100 Million Tree Project launches at Tintern Abbey
Aims to see the planting of 100 million native Irish trees across the island of Ireland throughout the next decade to reverse the environmental damage caused by the reduction of forests worldwide
1 December 2022 | 0
The 100 Million Trees Project has officially launched with the planting of 2,000 native Irish trees and shrubs on lands at Tintern Abbey, Co. Wexford.
The project is a new national community-driven initiative developed by brothers, Richard and David Mulcahy, which aims to see the planting of 100 million native Irish trees across the island of Ireland throughout the next decade to reverse the environmental damage caused by the reduction of forests worldwide.
Its ambitious aim will be achieved through densely planting between 1,000 and 2,500 native Irish trees at a time across small areas of land using ‘the Miyawaki method’. Named after Japanese Botanist, Professor Akira Miyawaki, who developed the technique in the 1970s.
This method of overplanting trees has been successful in creating over 1,700 forests worldwide, including three established forests in Ireland. By planting excess trees together, they grow considerably faster, denser, are more biodiverse, and most importantly create a very rapid carbon sink. This inexpensive approach requires significantly smaller planting areas and can be carried out on unused or fallow land across Ireland. Dense areas of afforestation can also play a role in reducing the impact of forest fires, while at the same time provide areas of biodiversity.
Speaking at the launch of The 100 Million Trees Project, Richard Mulcahy said: “We have to respond rapidly to the unprecedented challenges facing this planet. The 100 Million Trees project will be an empowering initiative for communities across the country – an easy-to-implement project for ordinary people who want to do something impactful and meaningful to mitigate climate change. So many people feel powerless in the face of the huge threat created by global climate change – but The 100 Million Trees Project is an easy way for them to begin climate mitigation right here, right now and on their own doorsteps.
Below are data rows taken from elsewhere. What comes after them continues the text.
Lemma stop_goes y rest s u tm : tinv y rest None s -> timers y !! u = Some tm -> u ∉ rest -> goes y rest s (TStop u) (run_call tcb stack y (TStop u)).
Proof.
  intros Hi Hu Hr. destruct (tinv_old _ _ _ _ _ Hi Hu) as [Hs Hok]. cbn [run_call mini_os_timer_stop].
  destruct (unlink_ok _ _ _ _ _ Hi Hu Hr) as (y1 & -> & Hi1 & Hh1 & Ha1 & E1 & E2 & Hu1 & Hl1). cbn [mbind option_bind].
  exists MINI_OK, y1. split; [done|]. rewrite Z.eqb_refl. cbn [spec_call call_target]. rewrite (alter_some _ _ _ _ Hs).
  destruct (deactivated tm (tk_cfg _ _ _ Hok)) as (D1 & D2 & D3 & D4).
  split; [|split; [done|split; [done|split; [done|split; [rewrite Hl1; apply length_filter|intros _; rewrite Hu1; eauto]]]]].
  pose proof (tinv_idle _ _ _ _ _ Hi1 Hh1 Hu1 D1 D2) as H. rewrite D3, D4 in H. apply H. simpl. lia.
Qed.

Lemma arm_goes y rest s u tm :
  tinv y rest None s -> timers y !! u = Some tm -> u ∉ rest -> (tm_has tm MINI_OS_TIMER_FLAG_SOFT = true -> s_timer_thread y ≠ None) ->
  goes y rest s (TStart u) (timer_start_locked y u).
Proof.
  intros Hi Hu Hr Hth. destruct (tinv_old _ _ _ _ _ Hi Hu) as [Hs Hok]. unfold timer_start_locked.
  destruct (unlink_ok _ _ _ _ _ Hi Hu Hr) as (y1 & -> & Hi1 & Hh1 & Ha1 & E1 & E2 & Hu1 & Hl1). cbn [mbind option_bind].
  destruct (deactivated tm (tk_cfg _ _ _ Hok)) as (D1 & D2 & D3 & D4).
  destruct (insert_ok y1 rest u s _ Hi1 Hh1 Hu1 D1) as (y2 & tm2 & -> & Hi2 & Ha2 & E3 & E4 & Hu2 & _ & _ & Hp); [by rewrite D4, E2|done|].
  cbn [mbind option_bind]. exists MINI_OK, y2. split; [done|]. rewrite Z.eqb_refl. cbn [spec_call call_target]. rewrite (alter_some _ _ _ _ Hs).
  rewrite D3, D4 in Hi2. split; [exact Hi2|]. split; [by eapply aside_trans|]. split; [congruence|]. split; [congruence|].
  split; [rewrite Hp, Hl1; apply length_filter|rewrite Hu2; eauto].
Qed.
(** With the service thread made where it is wanted, a start is its critical section. *)
Lemma start_locked y rest s u tm :
  tinv y rest None s -> timers y !! u = Some tm -> (tm_has tm MINI_OS_TIMER_FLAG_SOFT = true -> s_timer_thread y ≠ None) ->
  run_call tcb stack y (TStart u) = timer_start_locked y u.
Proof.
  intros Hi Hu Hth. destruct (tinv_old _ _ _ _ _ Hi Hu) as [Hs Hok]. cbn [run_call]. unfold mini_os_timer_start, timer_start_checks. rewrite Hu.
  cbn [mbind option_bind]. destruct (Z.leb_spec (tm_trigger_tick tm) 0); [destruct (tk_cfg _ _ _ Hok); lia|].
  assert ((if tm_has tm MINI_OS_TIMER_FLAG_SOFT then timer_thread_ensure tcb stack y else Some y) = Some y) as ->; [|done].
  destruct (tm_has tm MINI_OS_TIMER_FLAG_SOFT); [|done]. unfold timer_thread_ensure. destruct (s_timer_thread y); [done|]. by destruct Hth.
Qed.
Lemma start_goes y rest s u tm :
  tinv y rest None s -> timers y !! u = Some tm -> u ∉ rest -> (tm_has tm MINI_OS_TIMER_FLAG_SOFT = true -> s_timer_thread y ≠ None) ->
  goes y rest s (TStart u) (run_call tcb stack y (TStart u)).
Proof. intros. rewrite (start_locked _ rest s _ tm) by done. by apply (arm_goes _ _ _ _ tm). Qed.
“If we can get the County Councils, farmers, local communities, and companies countrywide behind this initiative, it can lead to rapid change. This is a great opportunity for companies, large and small, to offset their carbon footprint by paying for a miniature forest to sequester carbon.”
David Mulcahy, a cardiologist, has been planting trees for over two decades, and in 2020, with two like-minded enthusiasts founded ‘Bugs Bees and Native Trees’ to encourage planting, and reduce the negative impact of climate change.
“I have been planting trees along with my brother for over 25 years, and strongly encourage everyone on the island of Ireland to support and get involved in this novel initiative,” said Mulcahy. “The first phase of the project commencing today is being supported by Tintern Trails Development Association at Tintern Abbey as well as Coillte, and land has been provided by Wexford County Council, along with an additional three sites at which planting will commence in early 2023.”
Chief executive for Wexford County Council, Tom Enright said: “As chief executive of Wexford County Council, I am delighted to support the launch of the project at Tintern Abbey, and to confirm that Wexford County Council is working closely with the promoters in identifying three other project locations which will be launched elsewhere in County Wexford early in the new year. It is important to emphasise that this ambitious and important initiative needs the support from local authorities, communities and landowners to help it achieve its goals.”
For The 100 Million Trees Project to achieve its ambitious but very important aim, it requires funding from philanthropists, as well as corporations who wish to offset their carbon footprint and promote Ireland’s biodiversity. For example, the sponsorship of the Tintern Abbey site, as well as the three sites to be planted in the new year, have been generously funded by a Californian philanthropist, Des Walsh for this exact reason.
The project will also need investment from the Irish government, who would benefit from being able to offset the cost of financing native trees with the cost of buying carbon credits as well as paying fines associated with not meeting climate targets. The project hopes to gain further support from farmers, businesses, schools, public services, and communities who may be able to locate and provide sites for the planting projects. It is also envisioned that schools will get involved in the early stages of the tree-planting projects to educate young people on environmental protection and management.